This is why technical mastery is both over and under appreciated. It is a nearly impenetrable necessity to the opening of real aesthetic substance. Yet, it is not sufficient.

Real expression comes through an insight garnered only through deep experience and subtle mastery of technical skill. The most difficult moment in artistic endeavor comes when inspiration is lost – to make meaning from frustration is a struggle only for the most dedicated.

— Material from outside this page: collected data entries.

(* ===== verification/CatacombProtocol.v ===== *)
(** * The Catacomb save protocol ([src/src/t2_catacomb_protocol.py],
    [src/src/t2_biolockout_protocol.py])

    The component descriptors, the two state listings, the plan of the
    components an enrolment saves, and the prepare, complete and confirm
    commands.  Arguments have their annotated types. *)
From S2P Require Import Prelude PyValue Effect Bytes.

#[local] Open Scope Z_scope.
#[local] Abbreviation refuse b msg := (fail_if b CatacombProtocolError msg).

Definition COMMAND_PREPARE_SAVE_CATACOMB : Z := 0x3D.
Definition COMMAND_COMPLETE_SAVE_CATACOMB : Z := 0x3E.
Definition COMMAND_CONFIRM_SAVE_CATACOMB : Z := 0x3F.
Definition PREPARE_REPLY : format := [I_].
Definition MAX_SECURE_BLOB_SIZE : Z := 1024 * 1024.
Definition UINT32_MAX : Z := 0xFFFFFFFF.
Definition ZERO_UUID : bytes := zeros 16.
Definition COMPONENT_DESCRIPTOR : format := [I_; I_; FRaw 16].
Definition USER_STATE_RECORD : format := [I_; I_].
Definition GROUP_STATE_RECORD : format := [I_; I_; FRaw 16; I_].
Definition CATACOMB_STATE_NEEDS_SAVE : Z := 0x04.

(** ** Components *)

Inductive ComponentKind := MASTER | USER | GROUP.
#[export] Instance ComponentKind_eq_dec : EqDecision ComponentKind.
Proof. solve_decision. Defined.

Record CatacombComponent := Component { cp_user_id : Z; cp_group_type : Z; cp_group_uuid : bytes }.
#[export] Instance CatacombComponent_eq_dec : EqDecision CatacombComponent.
Proof. solve_decision. Defined.

Definition in_uint32 (z : Z) : bool := (0 <=? z) && (z <=? UINT32_MAX).

(** The constructor with [CatacombComponent.__post_init__]. *)
Definition new_component (user_id group_type : Z) (group_uuid : bytes) : result CatacombComponent :=
  _ ← refuse (negb (in_uint32 user_id)) "component user ID is outside uint32";
  _ ← refuse (negb (in_uint32 group_type)) "component group type is outside uint32";
  _ ← refuse (negb (length group_uuid =? 16)%nat) "component group UUID must be exactly 16 bytes";
  _ ← (if group_type =? 0
       then refuse (negb (bool_decide (group_uuid = ZERO_UUID))) "user/master component has a nonzero group UUID"
       else refuse (user_id =? UINT32_MAX) "group component identity is not canonical");
  Ok (Component user_id group_type group_uuid).

Definition component_user (user_id : Z) : result CatacombComponent :=
  _ ← refuse (negb ((0 <=? user_id) && (user_id <? UINT32_MAX))) "user component ID is outside canonical range";
  new_component user_id 0 ZERO_UUID.

Definition component_master : result CatacombComponent := new_component UINT32_MAX 0 ZERO_UUID.

Definition component_group (user_id group_type : Z) (group_uuid : bytes) : result CatacombComponent :=
  _ ← refuse (negb ((0 <? group_type) && (group_type <=? UINT32_MAX))) "group component type must be nonzero";
  new_component user_id group_type group_uuid.

Definition component_parse (descriptor : bytes) : result CatacombComponent :=
  _ ← refuse (negb (length descriptor =? calcsize COMPONENT_DESCRIPTOR)%nat)
        "component descriptor must be exactly 24 bytes";
  '(user_id, (group_type, (group_uuid, _))) ← unpack COMPONENT_DESCRIPTOR descriptor;
  new_component user_id group_type group_uuid.

(** The fields of a component the constructor accepted always pack
    ([descriptor_packs]). *)
Definition component_tuple (c : CatacombComponent) : tuple COMPONENT_DESCRIPTOR :=
  (cp_user_id c, (cp_group_type c, (cp_group_uuid c, tt))).
Definition component_descriptor (c : CatacombComponent) : bytes := packed COMPONENT_DESCRIPTOR (component_tuple c).

Definition component_kind (c : CatacombComponent) : ComponentKind :=
  if cp_user_id c =? UINT32_MAX then MASTER else if cp_group_type c =? 0 then USER else GROUP.

(** ** The state of the components *)

Record CatacombState := State { cs_component : CatacombComponent; cs_state : Z }.
#[export] Instance CatacombState_eq_dec : EqDecision CatacombState.
Proof. solve_decision. Defined.

(** The constructor with [CatacombState.__post_init__]. *)
Definition new_state (component : CatacombComponent) (state : Z) : result CatacombState :=
  _ ← refuse (negb (in_uint32 state)) "Catacomb state is outside uint32"; Ok (State component state).

Definition needs_save (s : CatacombState) : bool := negb (Z.land (cs_state s) CATACOMB_STATE_NEEDS_SAVE =? 0).

Definition unique_states (states : list CatacombState) : result (list CatacombState) :=
  _ ← refuse (negb (bool_decide (NoDup ((λ s, component_descriptor (cs_component s)) <$> states))))
        "Catacomb state contains a duplicate component";
  Ok states.

(** The loops over the offsets of the records. *)
Definition parse_records {A} (f : format) (record : tuple f → result A) (output : bytes) : result (list A) :=
  mapM (λ k, v ← unpack_from f output (k * calcsize f); record v) (seq 0 (length output / calcsize f)).

Definition user_state (v : tuple USER_STATE_RECORD) : result CatacombState :=
  let '(user_id, (state, _)) := v in
  component ← (if user_id =? UINT32_MAX then component_master else component_user user_id);
  new_state component state.

Definition parse_user_states (output : bytes) : result (list CatacombState) :=
  _ ← refuse (bool_decide (output = []) || negb (length output mod calcsize USER_STATE_RECORD =? 0)%nat)
        "user Catacomb state bytes are malformed";
  states ← parse_records USER_STATE_RECORD user_state output;
  unique_states states.

Definition group_state (v : tuple GROUP_STATE_RECORD) : result CatacombState :=
  let '(user_id, (group_type, (group_uuid, (state, _)))) := v in
  component ← new_component user_id group_type group_uuid;
  _ ← refuse (negb (bool_decide (component_kind component = GROUP)))
        "group Catacomb state contains a non-group component";
  new_state component state.

Definition parse_group_states (output : bytes) : result (list CatacombState) :=
  _ ← refuse (negb (length output mod calcsize GROUP_STATE_RECORD =? 0)%nat)
        "group Catacomb state bytes are malformed";
  states ← parse_records GROUP_STATE_RECORD group_state output;
  unique_states states.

I would stake real money that any passionate winemaker has had this experience. Persevering through the frustration to produce inspiration is an essential skill for all artists. It is also the most difficult commitment. This struggle manifests in the smallest ways. Do you ensure that every single step you take is fully thought out? Do you take the time to learn so much that ‘non-interference’ is a more substantive decision than the all those made by the Frankensteins who take every step possible to manipulate the final product?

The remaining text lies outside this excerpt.